Her new book, Against Memoir: Complaints, Confessions, and Criticisms, is a collection of essays and journalistic pieces. I caught up with her over email to talk about all things memoir and motherhood.

What have you done to maintain a space for yourself and your work (writing and otherwise) within motherhood?

I am thankful that I pursued motherhood after having established some sort of career. My writing sort of has its own momentum and I’m used to juggling a million things, so it wasn’t too hard to stay on top of things. I mean, I had already accepted that my workload is too much for one person and inevitably things fall through the cracks, so that helped. But really what makes everything work is that I have a wife who is an amazing, phenomenal partner and parent. She is the one staying home with our son while I hustle and try to make us some money, WHICH IS VERY HARD. But we are super privileged. My wife had a great job before becoming a full-time parent, and as a writer, I benefit from that. As far as actual physical space, if I am doing creative work, I usually have to get out of the actual house, because my son does not understand why I can’t play with him if I’m home. And it’s also too tempting to abandon ship and join him!

There’s a line in your last essay that says, “If I were to write VALENCIA right now, it would be a totally different book… Memoir is like that. It picks up the essence of the moment you wrote it.” That rang really true for me, a nonfiction writer. But it also felt very true about parenthood as well. There are these moments of sheer tedium, but also moments of sheer joy—and complaining about one does not negate the other. (I hope I’m making sense here.) How does being a writer affect your experience of motherhood?

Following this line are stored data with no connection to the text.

(* ===== verification/Refinement.v ===== *)
(** An abstract specification of the extent service, and the refinement that
    the inode layer implements it.

    The abstract state is a table from numbers to a type and a byte string; a
    call is one atomic change of it.  Disk blocks, inodes, the bitmap and the
    clock do not appear. *)
From S2P Require Import Prelude Monad Disk BlockManager Inode InodeManager FsInv WriteFile.
From S2P Require Import WriteSpec Protocol Extent DirFormat ChfsClient ChfsSpec.
From Stdlib Require Import Ascii ZArith Lia.
From stdpp Require Import base gmap numbers list.
#[local] Open Scope Z_scope.

Abbreviation table := (Z -> option (Z * bytes)).

Inductive call : Type :=
| Call_create (type : Z)
| Call_get (id : Z)
| Call_getattr (id : Z)
| Call_put (id : Z) (buf : bytes)
| Call_remove (id : Z).

Inductive answer : Type :=
| Answer_status (ret : Z)
| Answer_id (ret id : Z)
| Answer_data (ret : Z) (buf : bytes)
| Answer_attr (ret type size : Z).

Definition bytes_at (T : table) (i : Z) : bytes := from_option snd [] (T i).

(** What a call may answer, and the table it leaves. *)
Inductive abs_step (T : table) : call -> answer -> table -> Prop :=
| abs_create type k T' :
    1 <= k <= INODE_NUM -> T k = None -> T' k = Some (type, []) ->
    (forall j, j <> k -> T' j = T j) ->
    abs_step T (Call_create type) (Answer_id OK k) T'
| abs_create_full type T' :
    (forall j, 1 <= j < INODE_NUM -> T j <> None) -> (forall j, T' j = T j) ->
    abs_step T (Call_create type) (Answer_id OK 0) T'
| abs_get id T' :
    (forall j, T' j = T j) ->
    abs_step T (Call_get id) (Answer_data OK (bytes_at T (ext_id id))) T'
| abs_getattr id T' :
    (forall j, T' j = T j) ->
    abs_step T (Call_getattr id)
      (Answer_attr OK (from_option (fun x => u32 x.1) 0 (T (ext_id id)))
         (len (bytes_at T (ext_id id)))) T'
| abs_put id buf T' :
    T' (ext_id id) = (fun x => (x.1, buf)) <$> T (ext_id id) ->
    (forall j, j <> ext_id id -> T' j = T j) ->
    abs_step T (Call_put id buf) (Answer_status OK) T'
| abs_remove id T' :
    T' (ext_id id) = None -> (forall j, j <> ext_id id -> T' j = T j) ->
    abs_step T (Call_remove id) (Answer_status OK) T'.

Section refinement.
Context {S : Type} `{EL : ExtentLaws S}.

(** The concrete calls. *)
Definition run_call (c : call) : M S answer :=
  match c with
  | Call_create type => r ← ec_create type; mret (Answer_id r.1 r.2)
  | Call_get id => r ← ec_get id; mret (Answer_data r.1 r.2)
  | Call_getattr id => r ← ec_getattr id; mret (Answer_attr r.1 (a_type r.2) (a_size r.2))
  | Call_put id buf => ret ← ec_put id buf; mret (Answer_status ret)
  | Call_remove id => ret ← ec_remove id; mret (Answer_status ret)
  end.

(** The resources a call needs. *)
Definition fits (s : S) (c : call) : Prop :=
  match c with
  | Call_create type => i16 type = type /\ type <> 0
  | Call_put id buf =>
      len buf <= MAX_SIZE /\
      forall t d, view s (ext_id id) = Some (t, d) ->
        (blocks_needed (len d) (len buf) <= ext_room s)%nat
  | _ => True
  end.

Lemma data_of_view s i : data_of (ext_file s i) = bytes_at (view s) i.
Proof. unfold bytes_at, view. by destruct (ext_file s i). Qed.

Lemma view_None s i : view s i = None <-> ext_file s i = None.
Proof. unfold view. by destruct (ext_file s i). Qed.

Lemma ext_id_ext_id id : ext_id (ext_id id) = ext_id id.
Proof. apply ext_id_id, ext_id_range. Qed.

Lemma wp_run_call c s :
  ext_wf s -> fits s c ->
  wp (run_call c) (fun r s' => ext_wf s' /\ abs_step (view s) c r (view s')) s.
Proof.
  intros Hwf Hfit. destruct c as [type|id|id|id buf|id]; cbn [run_call fits] in *; wp_step.
  - destruct Hfit as [Ht Hnz]. apply wp_create_view; [done|done|done|..].
    + intros k s' Hk Hnone Hwf' _ Hv Hother. wp_step. split; [done|]. by apply abs_create.
    + intros Hall s' Hq. wp_step. split; [apply Hq|]. apply abs_create_full; [done|apply Hq].
  - apply wp_get_view; [done|]. intros s' Hq. wp_step. split; [apply Hq|]. cbn [fst snd].
    rewrite data_of_view. apply abs_get, Hq.
  - eapply wp_mono; [by apply law_getattr|]. intros r s' [-> ->]. wp_step. split; [done|].
    cbn [fst snd].
    assert (a_type (attr_of (ext_file s (ext_id id))) =
            from_option (fun x => u32 x.1) 0 (view s (ext_id id))) as ->
      by (unfold view; by destruct (ext_file s (ext_id id))).
    assert (a_size (attr_of (ext_file s (ext_id id))) = len (bytes_at (view s) (ext_id id))) as ->
      by (rewrite <- data_of_view; by destruct (ext_file s (ext_id id))).
    by apply abs_getattr.
  - destruct Hfit as [Hlen Hroom]. destruct (ext_file s (ext_id id)) as [f|] eqn:Ef.
    + assert (view s (ext_id id) = Some (f_type f, f_data f)) as Hv by (unfold view; by rewrite Ef).
      eapply wp_mono; [apply (law_put id buf f 0 s Hwf Ef Hlen)|].
      { rewrite Nat.add_0_r. by eapply Hroom. }
      intros r s' (-> & Hwf' & _ & Hother & t1 & t2 & t3 & Hf). wp_step. split; [done|].
      apply abs_put.
      * rewrite Hv. unfold view. by rewrite Hf.
      * intros j Hj. unfold view. by rewrite Hother.
    + eapply wp_mono; [by apply (law_put_none id buf s)|]. intros r s' (-> & Hwf' & _ & Hsame).
      wp_step. split; [done|]. apply abs_put.
      * unfold view. by rewrite Hsame, Ef.
      * intros j Hj. unfold view. by rewrite Hsame.
  - eapply wp_mono; [by apply law_remove|]. intros r s' (-> & Hwf' & _ & Hnone & Hother).
    wp_step. split; [done|]. apply abs_remove.
    + by apply view_None.
    + intros j Hj. unfold view. by rewrite Hother.
Qed.
End refinement.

I know; I feel very aware of never complaining about mom stuff to my non-mom friends because a.) I did it to myself, how much sympathy are they even going to have; and b.) it’s also the very best thing ever, and I never want to misrepresent it. It has something in common with when I did sex work, actually. It was like the very worst and very best job ever, for all the reasons you could imagine. And it was hard to complain about the aspects that sucked with people not in the industry, because they would just be like, quit! I mean, the reason there are mom groups and all that stuff is that it is such a total and complete life-change, it’s a head fuck and a delight and it’s misery and boredom and revelations and total good times—of course you want to be around other people having this same extreme experience.

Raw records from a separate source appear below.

(* ===== verification/Scenarios.v ===== *)
(** Concrete states on which the theorems are evaluated: the booted file system
    of the concrete machine, with bytes in its root, with an entry in its root,
    and with every inode in use. *)
From S2P Require Import Prelude Monad Disk BlockManager Inode InodeManager FsInv WriteFile.
From S2P Require Import WriteSpec ReadFile AllocInode RemoveFile Protocol Extent DirFormat.
From S2P Require Import ChfsClient ChfsSpec ChfsOps ChfsTree ChfsReach Refinement System.
From Stdlib Require Import Ascii ZArith Lia.
From stdpp Require Import base gmap numbers list.
#[local] Open Scope Z_scope.

#[local] Existing Instance machine.

Definition letters : ptr := fun _ => byte_of_Z 65.

(** The root of the booted file system with [n] bytes in it. *)
Lemma with_root n : 0 <= n <= MAX_SIZE ->
  exists s f, fs_wf s /\ file_at s 1 = Some f /\ f_data f = load letters 0 n /\ len (f_data f) = n.
Proof.
  intros Hn. destruct booted_fresh as [Hwf _ Hroot _ Hroom].
  apply file_at_Some in Hroot as (nd & Hnd & Hf).
  assert (len (f_data (file_of (bm booted) nd)) = 0) as Hl by by rewrite <- Hf.
  cbn [file_of f_data] in Hl. rewrite (len_content booted 1) in Hl by done.
  assert (wp (write_file 1 letters n) (fun _ s => exists f, fs_wf s /\ file_at s 1 = Some f /\
    f_data f = load letters 0 n) booted) as H.
  { eapply (wp_write_file 1 nd letters n 0); [done|done|done| |].
    - rewrite Hl. unfold blocks_needed. pose proof (nb_range n Hn). change (nb 0) with 0.
      case_decide; lia.
    - intros s e Hs _ _ Hfile _ _ _ _ _. eexists. split; [exact Hs|]. split; [exact Hfile|done]. }
  apply wp_run in H as (_ & s & _ & f & Hs & Hfile & Hd). exists s, f. split; [done|]. split; [done|].
  split; [done|]. rewrite Hd. unfold len. rewrite length_load. lia.
Qed.

Lemma booted_root : file_at booted 1 = Some (empty_file T_DIR 1000).
Proof. apply booted_fresh. Qed.

Lemma booted_room n : (n <= 31732)%Z -> (Z.to_nat n <= nfree (bm booted))%nat.
Proof. pose proof (fr_room booted booted_fresh). lia. Qed.

(** ** States with files *)
Definition name_a : bytes := [byte_of_Z 97].
#[local] Abbreviation no_junk := (fun _ : Z => 0).

Lemma booted_dir : dir_at booted 1 [].
Proof.
  split; [|constructor]. unfold view. cbn [ext_file extent_laws].
  by rewrite (fr_root booted booted_fresh).
Qed.

Lemma booted_free : free_inode_number booted.
Proof.
  exists 2. split; [done|]. unfold view. cbn [ext_file extent_laws].
  by rewrite (fr_none booted booted_fresh).
Qed.

Lemma name_a_ok : SLASH ∉ name_a.
Proof. intros H%list_elem_of_singleton. discriminate. Qed.

(** A directory entry of [name_a] in the root fits in any state with room. *)
Lemma root_entry_room (s : inode_manager) extra :
  (1 + extra <= nfree (bm s))%nat -> entry_room s [] name_a extra.
Proof. intros H. by split. Qed.

Lemma booted_entry_room : entry_room booted [] name_a 100.
Proof.
  apply root_entry_room. pose proof (fr_room booted booted_fresh). lia.
Qed.

(** [name_a] can be added to the root. *)
Lemma booted_adding : adding booted 1 name_a 0.
Proof.
  split; [lia|]. split; [exact name_a_ok|]. split; [exact booted_free|]. intros l Hl.
  assert (l = []) as -> by (eapply (dir_at_fun no_junk booted 1); [exact booted_wf|exact Hl|exact booted_dir]).
  apply root_entry_room. pose proof (fr_room booted booted_fresh). lia.
Qed.

(** The booted file system with an entry [name_a] of the given type. *)
Lemma with_entry type : type = T_FILE \/ type = T_DIR ->
  exists s k, fs_wf s /\ dir_at s 1 [mk_dirent name_a k] /\ view s k = Some (type, []) /\
    (100 <= ext_room s)%nat.
Proof.
  intros Ht.
  assert (wp (chfs_client.create_entry no_junk type 1 name_a 0) (fun _ s => exists k,
    fs_wf s /\ dir_at s 1 [mk_dirent name_a k] /\ view s k = Some (type, []) /\
    (100 <= ext_room s)%nat) booted) as H.
  { eapply (wp_create_entry no_junk type 1 [] name_a 0 100);
      [exact booted_wf|exact booted_dir|exact name_a_ok|by intros ?%not_elem_of_nil|
       exact booted_entry_room|by destruct Ht as [->| ->]|by destruct Ht as [->| ->]|..].
    - intros k s' _ _ Hwf' Hr Hd' Hv' _. by exists k.
    - intros Hall. destruct booted_free as (j & Hj & Hn). by destruct (Hall j Hj). }
  apply wp_run in H as (r & s & _ & k & H). by exists s, k.
Qed.

(** States in which exactly the numbers up to [k] are in use. *)
Definition filled_to (k : Z) (s : inode_manager) : Prop :=
  fs_wf s /\ file_at s 1 = Some (empty_file T_DIR 1000) /\
  (forall j, 1 <= j <= k -> file_at s j <> None) /\ (forall j, k < j -> file_at s j = None) /\
  nfree (bm s) = nfree (bm booted).

Lemma fill_next k s i :
  filled_to k s -> 1 <= k <= 1023 -> 1 <= i <= INODE_NUM -> to_alloc (last_alloced s) i = k + 1 ->
  (forall i', 1 <= i' < i -> 1 <= to_alloc (last_alloced s) i' <= k) ->
  exists s', filled_to (k + 1) s' /\ last_alloced s' = k + 1.
Proof.
  intros (Hwf & Hroot & Hin & Hout & Hroom) Hk Hi Hnext Hbusy.
  assert (wp (alloc_inode T_FILE) (fun _ s' => filled_to (k + 1) s' /\ last_alloced s' = k + 1) s) as H.
  { apply wp_alloc_inode; [done|done|..].
    - intros i0 s' Hi0 k0 Hfree0 Hbusy0 Hwf' Hlast' Hfile' Hother _ Hu'.
      assert (i0 = i) as ->.
      { destruct (Z.lt_trichotomy i0 i) as [Hlt|[?|Hgt]]; [|done|].
        - destruct (Hin k0); [apply Hbusy; lia|done].
        - destruct (Hbusy0 i); [lia|]. rewrite Hnext. apply Hout. lia. }
      unfold k0 in *. rewrite Hnext in *. split; [|done]. split; [done|].
      split; [rewrite Hother by lia; done|]. split; [|split].
      + intros j Hj. destruct (decide (j = k + 1)) as [->|]; [by rewrite Hfile'|].
        rewrite Hother by done. apply Hin. lia.
      + intros j Hj. rewrite Hother by lia. apply Hout. lia.
      + rewrite <- Hroom. by apply nfree_used_ext.
    - intros Hall. destruct (Hall i Hi). rewrite Hnext. apply Hout. lia. }
  apply wp_run in H as (r & s' & _ & H). by exists s'.
Qed.

Lemma fill_to n : (n <= 1021)%nat ->
  exists s, filled_to (2 + Z.of_nat n) s /\ last_alloced s = 2 + Z.of_nat n.
Proof.
  induction n as [|n IH]; intros Hn.
  - destruct booted_fresh as [Hwf Hlast Hroot Hnone Hroom].
    assert (filled_to 1 booted) as H1.
    { split; [exact Hwf|]. split; [exact Hroot|]. split; [|split; [|reflexivity]].
      - intros j Hj. assert (j = 1) as -> by lia. by rewrite Hroot.
      - intros j Hj. apply Hnone. lia. }
    apply (fill_next 1 booted 2 H1); [lia|unfold INODE_NUM; lia|rewrite Hlast; reflexivity|].
    intros i' Hi'. assert (i' = 1) as -> by lia. rewrite Hlast. change (to_alloc 0 1) with 1. lia.
  - destruct IH as (s & Hs & Hlast); [lia|].
    destruct (fill_next (2 + Z.of_nat n) s 1) as (s' & H1 & H2); [done|lia|done| |lia|].
    + unfold to_alloc, INODE_NUM. rewrite Hlast, u32_id by lia.
      rewrite (proj2 (Z.leb_gt _ _)) by lia. lia.
    + exists s'. by replace (2 + Z.of_nat (S n)) with (2 + Z.of_nat n + 1) by lia.
Qed.

Lemma full_table : exists s, filled_to 1024 s.
Proof.
  destruct (fill_to 1021) as (s & Hs & Hlast); [lia|].
  destruct (fill_next 1023 s 1024) as (s' & H1 & _); [exact Hs|lia|done| | |by exists s'].
  - rewrite Hlast. reflexivity.
  - intros i' Hi'. rewrite Hlast. change (2 + Z.of_nat 1021) with 1023. unfold to_alloc, INODE_NUM.
    rewrite u32_id by lia. rewrite (proj2 (Z.leb_le _ _)) by lia.
    rewrite u32_id by (pose proof (Z.mod_pos_bound (i' + 1023) 1024); lia). revert Hi'. dlia.
Qed.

I think being a writer affects my experience of motherhood in that I am already this writer-person, totally occupied with this compulsion, and that exists all around my mothering. I am often distracted, because my mind operates in this particular way where it’s conjuring creative ideas all the time. I’m grateful for it, but it also feels like a mental illness sometimes, and of course it can get in the way when I am trying to be present with my son. Plus, I write about myself, so inevitably I will want to write about this experience and am very aware of the potential consequences on my family and community!

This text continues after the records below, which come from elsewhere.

(* ===== verification/FuseTree.v ===== *)
(** The handlers of fuse.cc refine the abstract file system of Namespace.v.

    [fuse_step] says what a request may be answered and how it changes the map of
    directories, files and links: through the step of the client operation that the
    handler calls, and with the attributes of the map it leaves. *)
From S2P Require Import Prelude Monad Disk BlockManager Inode InodeManager FsInv WriteFile.
From S2P Require Import WriteSpec Protocol Extent DirFormat ChfsClient ChfsSpec ChfsOps ChfsTree.
From S2P Require Import ChfsReach Fuse FuseSpec System Scenarios Namespace Paths.
From Stdlib Require Import Ascii ZArith Lia.
From stdpp Require Import base gmap numbers list.
#[local] Open Scope Z_scope.

(** The attributes of a number in the map; the times are free.  A number that is not
    in use looks like an empty link of the epoch. *)
Definition stat_is (A : tree) (i : Z) (st : stat) : Prop :=
  exists ta tm tc,
    st = match A !! ext_id i with
         | Some (Reg data) => mk_stat i (Z.lor S_IFREG 438) 1 (len data) ta tm tc
         | Some (Dir _) => mk_stat i (Z.lor S_IFDIR 511) 2 0 ta tm tc
         | Some (Sym path) => mk_stat i (Z.lor S_IFLNK 511) 1 (len path) ta tm tc
         | None => mk_stat i (Z.lor S_IFLNK 511) 1 0 0 0 0
         end.

Definition entry_is (A : tree) (k : Z) (e : fuse_entry_param) : Prop :=
  exists st, e = mk_entry k 0 st /\ stat_is A k st.

Section steps.
Context (ino0 : Z) (dirent_size : Z -> Z) (add_dirent : bytes -> Z -> Z -> bytes).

Exactly. It can be hard to turn it off and on, but I think they have a way of complementing each other sometimes, if you’re lucky. Conversely, how does motherhood affect you as a writer, or your writing?

I definitely have a new sphere of experience to write from, or about. Being a parent is deeply physical, and it’s emotional and psychological. It’s really weird and funny and hard and great and awful. I mean that is like the best inspiration for writing, right there. So, even if I am not overtly writing about motherhood, my bank of reference has been widely expanded, and that reference bank is probably my most important writerly tool.

The topics in your essay collection run the gamut. Can you tell me about the impetus to write this book?

Well, initially it was to wrangle all these pieces I’d written over the years and have them in one place, because that felt nice and tidy to me. It was also, I thought, a fairly easy way to get a book out! But of course, when you do these things, you have to write new work, too, which I hadn’t considered and really didn’t want to do. As it happened, those pieces are my favorites in the book, and I’m happy for the push to do it!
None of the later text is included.